## Your task
For each entry that follows, write out an identical copy.

Record set: Begin

Lemma subject_name_no_dash (s : Subject) :
  includes (lit "-") (subject_name s) = false.
Proof. destruct s; reflexivity. Qed.

(** X17. A key of the past paper cache gives back what it was made of: for
    every subject of the application and every year of [YEARS], a click on
    the "Recently Viewed" button of the key made from them selects that
    subject and that year again, so that the current key is the key
    clicked and the paper on display is the one cached under it. *)
Theorem recent_reopens_paper
    (s : Subject) (year : jsstring) (st : QuestionDownloader.t) :
  In year YEARS ->
  let key := QuestionDownloader.paperKey (Some (subject_name s)) (Some year) in
  let st' := QuestionDownloader.recent_onClick key st in
  QuestionDownloader.selectedSubject st' = Some (subject_name s) /\
  QuestionDownloader.selectedYear st' = Some year /\
  QuestionDownloader.currentPaperKey st' = key /\
  QuestionDownloader.paperContent st'
  = obj_get key (QuestionDownloader.paperCache st) /\
  QuestionDownloader.paperCache st' = QuestionDownloader.paperCache st.
Proof.
  intros Hyear key st'. subst st' key.
  unfold QuestionDownloader.recent_onClick, QuestionDownloader.paperKey.
  cbn [template].
  rewrite (split_dash _ _ (subject_name_no_dash s) (YEARS_no_dash _ Hyear)).
  now repeat split.
Qed.

Lemma recent_reopens_paper_witness :
  let st := snd (QuestionDownloader.year_onClick
                   (Response (Some (lit "PAPER")) None) (lit "2012")
                   (QuestionDownloader.setSelectedSubject
                      (Some (lit "English Language"))
                      QuestionDownloader.mount)) in
  let st1 := QuestionDownloader.setSelectedSubject (Some (lit "French")) st in
  QuestionDownloader.recentlyViewed st1 = [lit "English Language-2012"] /\
  QuestionDownloader.paperContent st1 = None /\
  QuestionDownloader.paperContent
    (QuestionDownloader.recent_onClick (lit "English Language-2012") st1)
  = Some (lit "PAPER").
Proof.
  intros st st1. split; [reflexivity|]. split; [reflexivity|].
  destruct (recent_reopens_paper EnglishLanguage (lit "2012") st1)
    as [_ [_ [_ [H _]]]].
  - cbv. tauto.
  - cbv zeta in H. etransitivity; [exact H | reflexivity].
Defined.

(* ================================================================== *)
(** * Navigation *)
(* ================================================================== *)

(** X18. Over every sequence of clicks on the controls that are on the
    page, a subject is selected only on the study tab, so the chat is
    mounted exactly when a subject is selected; and a click on the Past
    Papers or the progress tab always leaves no subject selected: coming
    back to the study tab shows the subject cards, not the chat that was
    left. *)
Theorem chat_only_on_study_tab (controls : list App.Control) :
  let st := fold_left App.click controls App.mount in
  (App.selectedSubject st <> None -> App.activeTab st = App.study) /\
  (App.TutorChat_mounted st = true <-> App.selectedSubject st <> None) /\
  (forall tab, tab <> App.study ->
     App.selectedSubject (App.click st (App.TabButton tab)) = None /\
     App.TutorChat_mounted
       (App.click (App.click st (App.TabButton tab))
          (App.TabButton App.study)) = false).
Proof.
  intros st.
  assert (Hinv : App.selectedSubject st <> None -> App.activeTab st = App.study).
  { subst st.
    assert (Hstep : forall s c,
              (App.selectedSubject s <> None -> App.activeTab s = App.study) ->
              App.selectedSubject (App.click s c) <> None ->
              App.activeTab (App.click s c) = App.study).
    { intros [subj tab] c Hs. unfold App.click.
      destruct c as [| t | id | |]; cbn in *.
      - congruence.
      - destruct t; cbn; auto; congruence.
      - destruct tab; cbn; auto; destruct subj; cbn; auto.
      - destruct tab; cbn; auto; destruct subj; cbn; auto; congruence.
      - destruct tab; cbn; auto; destruct subj; cbn; auto; congruence. }
    assert (Hrun : forall s,
              (App.selectedSubject s <> None -> App.activeTab s = App.study) ->
              App.selectedSubject (fold_left App.click controls s) <> None ->
              App.activeTab (fold_left App.click controls s) = App.study).
    { induction controls as [|c cs IH]; intros s Hs; [exact Hs|].
      cbn [fold_left]. apply IH. now apply Hstep. }
    apply Hrun. cbn. congruence. }
  split; [exact Hinv|]. split.
  - unfold App.TutorChat_mounted. destruct st as [[id|] tab]; cbn in *.
    + rewrite Hinv by discriminate. split; [discriminate | reflexivity].
    + destruct tab; split; congruence.
  - intros tab Htab. destruct tab; [congruence | |]; now split.
Qed.

Lemma chat_only_on_study_tab_witness :
  let st := fold_left App.click
              [App.Card ICT; App.BrowsePastPapers; App.TabButton App.mock;
               App.Back; App.TabButton App.study]
              App.mount in
  App.selectedSubject st = None /\ App.TutorChat_mounted st = false.
Proof.
  intros st.
  destruct (chat_only_on_study_tab
              [App.Card ICT; App.BrowsePastPapers]) as [_ [_ H]].
  destruct (H App.mock) as [H1 H2]; [discriminate|].
  split; [reflexivity | exact H2].
Defined.

(* ================================================================== *)
(** * Decoded buffers: shape and range *)
(* ================================================================== *)

Lemma Int16Array_Some (n : nat) (data : list Byte.byte) (d : list Z) :
  length data <= n ->
  Int16Array data = Some d ->
  length data = 2 * length d /\
  Forall (fun s => (-32768 <= s < 32768)%Z) d.
Proof.
  revert data d; induction n as [|n IH]; intros data d Hn H.
  - destruct data; [|simpl in Hn; lia]. injection H as <-. now split.
  - destruct data as [|x [|y data]]; cbn [Int16Array] in H.
    + injection H as <-. now split.
    + discriminate.
    + destruct (Int16Array data) as [d'|] eqn:E; [|discriminate].
      injection H as <-. simpl in Hn.
      destruct (IH data d' ltac:(lia) E) as [Hl Hf].
      split; [simpl; lia|]. constructor; [apply int16_range | exact Hf].
Qed.

Lemma store_length (i : nat) (v : float) (a : list float) :
  length (store i v a) = length a.
Proof.
  unfold store. destruct (Nat.ltb_spec i (length a)); [|reflexivity].
  rewrite length_app, length_firstn. cbn [length]. rewrite length_skipn. lia.
Qed.

Lemma store_Forall (P : float -> Prop) (i : nat) (v : float)
    (a : list float) :
  Forall P a -> (i < length a -> P v) -> Forall P (store i v a).
Proof.
  intros Ha Hv. unfold store.
  destruct (Nat.ltb_spec i (length a)); [|exact Ha].
  rewrite Forall_forall in *. intros x Hx.
  apply in_app_or in Hx as [Hx | [<- | Hx]].
  - apply Ha. rewrite <- (firstn_skipn i a). apply in_or_app. now left.
  - now apply Hv.
  - apply Ha. rewrite <- (firstn_skipn (S i) a). apply in_or_app. now right.
Qed.

(** The inner loop keeps the length of the channel, and keeps a property of
    its elements that holds of what it stores within bounds. *)
Lemma fill_channel_keeps (P : float -> Prop) (d : list Z) (c ch : nat)
    (iterations : nat) (a : list float) :
  Forall P a ->
  (forall i, i < length a -> P (sample d (i * c + ch))) ->
  length (fill_channel d c ch iterations a) = length a /\
  Forall P (fill_channel d c ch iterations a).
Proof.
  unfold fill_channel. generalize (seq 0 iterations). intros l.
  revert a; induction l as [|i l IH]; intros a Ha Hs; [now split|].
  cbn [fold_left].
  destruct (IH (store i (sample d (i * c + ch)) a)) as [Hl Hf].
  - apply store_Forall; [exact Ha | apply Hs].
  - intros j Hj. apply Hs. now rewrite store_length in Hj.
  - split; [now rewrite Hl, store_length | exact Hf].
Qed.

Lemma unit_range_sample (s : Z) :
  (-32768 <= s < 32768)%Z -> unit_range (Val (s # 32768)%Q).
Proof.
  intros H. unfold unit_range, Qle, Qlt. cbn [Qnum Qden]. lia.
Qed.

Record set: End

## Response area
Lemma subject_name_no_dash (s : Subject) :
  includes (lit "-") (subject_name s) = false.
Proof. destruct s; reflexivity. Qed.

(** X17. A key of the past paper cache gives back what it was made of: for
    every subject of the application and every year of [YEARS], a click on
    the "Recently Viewed" button of the key made from them selects that
    subject and that year again, so that the current key is the key
    clicked and the paper on display is the one cached under it. *)
Theorem recent_reopens_paper
    (s : Subject) (year : jsstring) (st : QuestionDownloader.t) :
  In year YEARS ->
  let key := QuestionDownloader.paperKey (Some (subject_name s)) (Some year) in
  let st' := QuestionDownloader.recent_onClick key st in
  QuestionDownloader.selectedSubject st' = Some (subject_name s) /\
  QuestionDownloader.selectedYear st' = Some year /\
  QuestionDownloader.currentPaperKey st' = key /\
  QuestionDownloader.paperContent st'
  = obj_get key (QuestionDownloader.paperCache st) /\
  QuestionDownloader.paperCache st' = QuestionDownloader.paperCache st.
Proof.
  intros Hyear key st'. subst st' key.
  unfold QuestionDownloader.recent_onClick, QuestionDownloader.paperKey.
  cbn [template].
  rewrite (split_dash _ _ (subject_name_no_dash s) (YEARS_no_dash _ Hyear)).
  now repeat split.
Qed.

Lemma recent_reopens_paper_witness :
  let st := snd (QuestionDownloader.year_onClick
                   (Response (Some (lit "PAPER")) None) (lit "2012")
                   (QuestionDownloader.setSelectedSubject
                      (Some (lit "English Language"))
                      QuestionDownloader.mount)) in
  let st1 := QuestionDownloader.setSelectedSubject (Some (lit "French")) st in
  QuestionDownloader.recentlyViewed st1 = [lit "English Language-2012"] /\
  QuestionDownloader.paperContent st1 = None /\
  QuestionDownloader.paperContent
    (QuestionDownloader.recent_onClick (lit "English Language-2012") st1)
  = Some (lit "PAPER").
Proof.
  intros st st1. split; [reflexivity|]. split; [reflexivity|].
  destruct (recent_reopens_paper EnglishLanguage (lit "2012") st1)
    as [_ [_ [_ [H _]]]].
  - cbv. tauto.
  - cbv zeta in H. etransitivity; [exact H | reflexivity].
Defined.

(* ================================================================== *)
(** * Navigation *)
(* ================================================================== *)

(** X18. Over every sequence of clicks on the controls that are on the
    page, a subject is selected only on the study tab, so the chat is
    mounted exactly when a subject is selected; and a click on the Past
    Papers or the progress tab always leaves no subject selected: coming
    back to the study tab shows the subject cards, not the chat that was
    left. *)
Theorem chat_only_on_study_tab (controls : list App.Control) :
  let st := fold_left App.click controls App.mount in
  (App.selectedSubject st <> None -> App.activeTab st = App.study) /\
  (App.TutorChat_mounted st = true <-> App.selectedSubject st <> None) /\
  (forall tab, tab <> App.study ->
     App.selectedSubject (App.click st (App.TabButton tab)) = None /\
     App.TutorChat_mounted
       (App.click (App.click st (App.TabButton tab))
          (App.TabButton App.study)) = false).
Proof.
  intros st.
  assert (Hinv : App.selectedSubject st <> None -> App.activeTab st = App.study).
  { subst st.
    assert (Hstep : forall s c,
              (App.selectedSubject s <> None -> App.activeTab s = App.study) ->
              App.selectedSubject (App.click s c) <> None ->
              App.activeTab (App.click s c) = App.study).
    { intros [subj tab] c Hs. unfold App.click.
      destruct c as [| t | id | |]; cbn in *.
      - congruence.
      - destruct t; cbn; auto; congruence.
      - destruct tab; cbn; auto; destruct subj; cbn; auto.
      - destruct tab; cbn; auto; destruct subj; cbn; auto; congruence.
      - destruct tab; cbn; auto; destruct subj; cbn; auto; congruence. }
    assert (Hrun : forall s,
              (App.selectedSubject s <> None -> App.activeTab s = App.study) ->
              App.selectedSubject (fold_left App.click controls s) <> None ->
              App.activeTab (fold_left App.click controls s) = App.study).
    { induction controls as [|c cs IH]; intros s Hs; [exact Hs|].
      cbn [fold_left]. apply IH. now apply Hstep. }
    apply Hrun. cbn. congruence. }
  split; [exact Hinv|]. split.
  - unfold App.TutorChat_mounted. destruct st as [[id|] tab]; cbn in *.
    + rewrite Hinv by discriminate. split; [discriminate | reflexivity].
    + destruct tab; split; congruence.
  - intros tab Htab. destruct tab; [congruence | |]; now split.
Qed.

Lemma chat_only_on_study_tab_witness :
  let st := fold_left App.click
              [App.Card ICT; App.BrowsePastPapers; App.TabButton App.mock;
               App.Back; App.TabButton App.study]
              App.mount in
  App.selectedSubject st = None /\ App.TutorChat_mounted st = false.
Proof.
  intros st.
  destruct (chat_only_on_study_tab
              [App.Card ICT; App.BrowsePastPapers]) as [_ [_ H]].
  destruct (H App.mock) as [H1 H2]; [discriminate|].
  split; [reflexivity | exact H2].
Defined.

(* ================================================================== *)
(** * Decoded buffers: shape and range *)
(* ================================================================== *)

Lemma Int16Array_Some (n : nat) (data : list Byte.byte) (d : list Z) :
  length data <= n ->
  Int16Array data = Some d ->
  length data = 2 * length d /\
  Forall (fun s => (-32768 <= s < 32768)%Z) d.
Proof.
  revert data d; induction n as [|n IH]; intros data d Hn H.
  - destruct data; [|simpl in Hn; lia]. injection H as <-. now split.
  - destruct data as [|x [|y data]]; cbn [Int16Array] in H.
    + injection H as <-. now split.
    + discriminate.
    + destruct (Int16Array data) as [d'|] eqn:E; [|discriminate].
      injection H as <-. simpl in Hn.
      destruct (IH data d' ltac:(lia) E) as [Hl Hf].
      split; [simpl; lia|]. constructor; [apply int16_range | exact Hf].
Qed.

Lemma store_length (i : nat) (v : float) (a : list float) :
  length (store i v a) = length a.
Proof.
  unfold store. destruct (Nat.ltb_spec i (length a)); [|reflexivity].
  rewrite length_app, length_firstn. cbn [length]. rewrite length_skipn. lia.
Qed.

Lemma store_Forall (P : float -> Prop) (i : nat) (v : float)
    (a : list float) :
  Forall P a -> (i < length a -> P v) -> Forall P (store i v a).
Proof.
  intros Ha Hv. unfold store.
  destruct (Nat.ltb_spec i (length a)); [|exact Ha].
  rewrite Forall_forall in *. intros x Hx.
  apply in_app_or in Hx as [Hx | [<- | Hx]].
  - apply Ha. rewrite <- (firstn_skipn i a). apply in_or_app. now left.
  - now apply Hv.
  - apply Ha. rewrite <- (firstn_skipn (S i) a). apply in_or_app. now right.
Qed.

(** The inner loop keeps the length of the channel, and keeps a property of
    its elements that holds of what it stores within bounds. *)
Lemma fill_channel_keeps (P : float -> Prop) (d : list Z) (c ch : nat)
    (iterations : nat) (a : list float) :
  Forall P a ->
  (forall i, i < length a -> P (sample d (i * c + ch))) ->
  length (fill_channel d c ch iterations a) = length a /\
  Forall P (fill_channel d c ch iterations a).
Proof.
  unfold fill_channel. generalize (seq 0 iterations). intros l.
  revert a; induction l as [|i l IH]; intros a Ha Hs; [now split|].
  cbn [fold_left].
  destruct (IH (store i (sample d (i * c + ch)) a)) as [Hl Hf].
  - apply store_Forall; [exact Ha | apply Hs].
  - intros j Hj. apply Hs. now rewrite store_length in Hj.
  - split; [now rewrite Hl, store_length | exact Hf].
Qed.

Lemma unit_range_sample (s : Z) :
  (-32768 <= s < 32768)%Z -> unit_range (Val (s # 32768)%Q).
Proof.
  intros H. unfold unit_range, Qle, Qlt. cbn [Qnum Qden]. lia.
Qed.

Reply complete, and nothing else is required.